The College-Admissions Essay Fatality: How the Supreme Court Landed the Final Blow

Yesterday’s Supreme Court decision declared that race-conscious admissions programs are unconstitutional. However, colleges are still allowed to consider how race has affected an applicant’s life when mentioned in their admissions essay. This ruling has sparked speculation about the potential value of personal essays in expressing one’s racial background. The end of affirmative action will not only impact how colleges select students but also how teenagers present themselves to colleges.

To navigate this new landscape, applicants must portray themselves as diverse and authentic. Admissions directors and consultants recognize the need to educate students on writing about their true selves in a different way. Without the ability to use race as a criterion, students may feel compelled to write plainly about how their race and experiences of racism have shaped them as applicants.

This emphasis on race in college essays can lead to a reduction of personal narratives into generic formulas, simplifying a person’s life into easily understood types. This trend coincides with the increasing use of generative AI, such as ChatGPT, to assist in writing college application essays. However, relying on AI for these essays can result in robotic and clichéd narratives that fail to showcase individual creativity.
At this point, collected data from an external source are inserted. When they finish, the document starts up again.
Definition len (s : FingerprintStore) : nat := length (recent s).
Definition clear (s : FingerprintStore) : FingerprintStore := MkFps [] (max_size s).

(** *** The order of the words does not matter *)

Lemma wrap_step z d d' : wrap_i32 (wrap_i32 (z + d) + d') = wrap_i32 (z + d + d').
Proof.
  unfold wrap_i32. f_equal. replace ((z + d + 2 ^ 31) mod 2 ^ 32 - 2 ^ 31 + d' + 2 ^ 31)%Z
    with ((z + d + 2 ^ 31) mod 2 ^ 32 + d')%Z by ring.
  rewrite Zplus_mod_idemp_l. f_equal. ring.
Qed.

Lemma add_token_comm v t u : add_token (add_token v t) u = add_token (add_token v u) t.
Proof.
  apply list_eq. intros i. unfold add_token. rewrite !list_lookup_imap. destruct (v !! i) as [z|]; [|done]. cbn. f_equal.
  destruct (N.testbit (hash_token t) (N.of_nat i)), (N.testbit (hash_token u) (N.of_nat i)); unfold Z.sub;
    rewrite !wrap_step; f_equal; ring.
Qed.

Lemma compute_perm a b : split_whitespace a ≡ₚ split_whitespace b → compute a = compute b.
Proof.
  intros Hp. unfold compute, counts. f_equal. generalize (replicate 64 0%Z).
  induction Hp as [|x l l' _ IH|x y l|l1 l2 l3 _ IH1 _ IH2]; intros v; cbn [foldl]; [done|apply IH|by rewrite add_token_comm|].
  by rewrite IH1, IH2.
Qed.

Lemma near_refl x : is_near_duplicate x x = true.
Proof. unfold is_near_duplicate, hamming_distance. by rewrite N.lxor_nilpotent. Qed.

(** *** The window *)

Lemma record_window text s all : 0 < max_size s → recent s = drop (length all - max_size s) all →
  recent (record text s).1 = drop (length (all ++ [compute text]) - max_size s) (all ++ [compute text]).
Proof.
  intros Hn Hr. unfold record. cbn [fst recent]. rewrite length_app. cbn [length].
  destruct (Nat.leb_spec (max_size s) (length (recent s))) as [Hle|Hlt]; rewrite Hr in *; rewrite length_drop in *.
  - replace (tail (drop (length all - max_size s) all)) with (drop (length all + 1 - max_size s) all).
    + rewrite drop_app_le by lia. done.
    + replace (length all + 1 - max_size s) with (S (length all - max_size s)) by lia.
      generalize (length all - max_size s). clear. intros n. revert all. induction n as [|n IH]; intros [|x all]; try done. apply IH.
  - replace (length all - max_size s) with 0 by lia. replace (length all + 1 - max_size s) with 0 by lia. done.
Qed.

Lemma recorded_window n texts : 0 < n →
  let s := foldl (λ s u, (check_and_record u s).1) (with_capacity n) texts in
  max_size s = n ∧ recent s = compute <$> drop (length texts - n) texts.
Proof.
  intros Hn. cbv zeta. enough (Hgen : ∀ s all, max_size s = n → recent s = drop (length all - n) all →
    max_size (foldl (λ s u, (check_and_record u s).1) s texts) = n ∧
    recent (foldl (λ s u, (check_and_record u s).1) s texts) =
      drop (length (all ++ (compute <$> texts)) - n) (all ++ (compute <$> texts))).
  { destruct (Hgen (with_capacity n) []) as [H1 H2]; [done..|]. split; [done|]. rewrite H2. cbn [app].
    by rewrite length_fmap, fmap_drop. }
  induction texts as [|t texts IH]; intros s all Hm Hr; cbn [foldl fmap list_fmap].
  - rewrite app_nil_r. done.
  - destruct (IH (check_and_record t s).1 (all ++ [compute t])) as [H1 H2].
    + done.
    + unfold check_and_record. cbn [fst]. rewrite <- Hm. apply record_window; rewrite Hm; done.
    + rewrite H1, H2, <- app_assoc. done.
Qed.

(** A text is taken for a near-duplicate exactly when one of the last [n]
    texts has a fingerprint within three bits of its own; among them any text
    of the same words, in whatever order and spacing. *)
Theorem duplicates_found (n : nat) (earlier : list str) (text : str) (Hn : 0 < n) :
  let s := foldl (λ s u, (check_and_record u s).1) (with_capacity n) earlier in
  let window := drop (length earlier - n) earlier in
  ((check_and_record text s).2 = true ↔
   ∃ u, u ∈ window ∧ (hamming_distance (compute text) (compute u) ≤ NEAR_DUPLICATE_THRESHOLD)%N) ∧
  (∀ u, u ∈ window → split_whitespace text ≡ₚ split_whitespace u → (check_and_record text s).2 = true) ∧
  length (recent s) ≤ n.
Proof.
  intros s window. destruct (recorded_window n earlier Hn) as [Hm Hr]. fold s in Hm, Hr. fold window in Hr.
  assert (Hiff : (check_and_record text s).2 = true ↔
    ∃ u, u ∈ window ∧ (hamming_distance (compute text) (compute u) ≤ NEAR_DUPLICATE_THRESHOLD)%N).
  { unfold check_and_record, check_duplicate. cbn [snd]. rewrite Hr, bool_decide_eq_true. split.
    - intros Hs. case_match eqn:E; [|by apply is_Some_None in Hs]. destruct p as [i x].
      apply list_find_Some in E as (Hl & Hd & _). apply list_lookup_fmap_Some in Hl as (u & -> & Hu). exists u.
      split; [by eapply list_elem_of_lookup_2|]. by apply N.leb_le.
    - intros (u & Hu & Hd). case_match eqn:E; [destruct p; eauto|]. exfalso.
      apply list_find_None in E. rewrite Forall_forall in E. apply (E (compute u)); [by apply list_elem_of_fmap_2|].
      by apply N.leb_le. }
  split_and!; [done| |].
  - intros u Hu Hp. apply Hiff. exists u. split; [done|]. rewrite (compute_perm _ _ Hp). apply N.leb_le, near_refl.
  - rewrite Hr, length_fmap. unfold window. rewrite length_drop. lia.
Qed.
Essays that focus on struggles and trauma narratives have become popular among Black and minority applicants who believe this showcases their diversity. Research has shown that essay content and style can predict income better than SAT scores, with lower-income students more likely to discuss abuse, economic insecurity, and immigration. Similarly, female applicants to engineering programs tend to foreground their gender. These predictable scripts align with the capabilities of AI language models, which excel at generating banal and unoriginal content.

While it is important to explore and express one’s identity, molding one’s race to fulfill an admissions officer’s expectations hinders genuine self-discovery. It parallels the limitations of using AI language models that reproduce existing narratives. Both approaches restrict individuals, preventing them from creating meaningful and unique stories about their identities. Language models merely regurgitate statistical probabilities without reinventing language.

A potential future for college essays is one where race is packaged into canned archetypes reminiscent of chatbot responses. This reductive approach echoes certain Supreme Court opinions that detach race from real-life circumstances. To avoid this, colleges, educators, and students should ensure that the language used to discuss race remains authentic and human. Maintaining the true essence of individual experiences is crucial in promoting diversity and combating historical discrimination.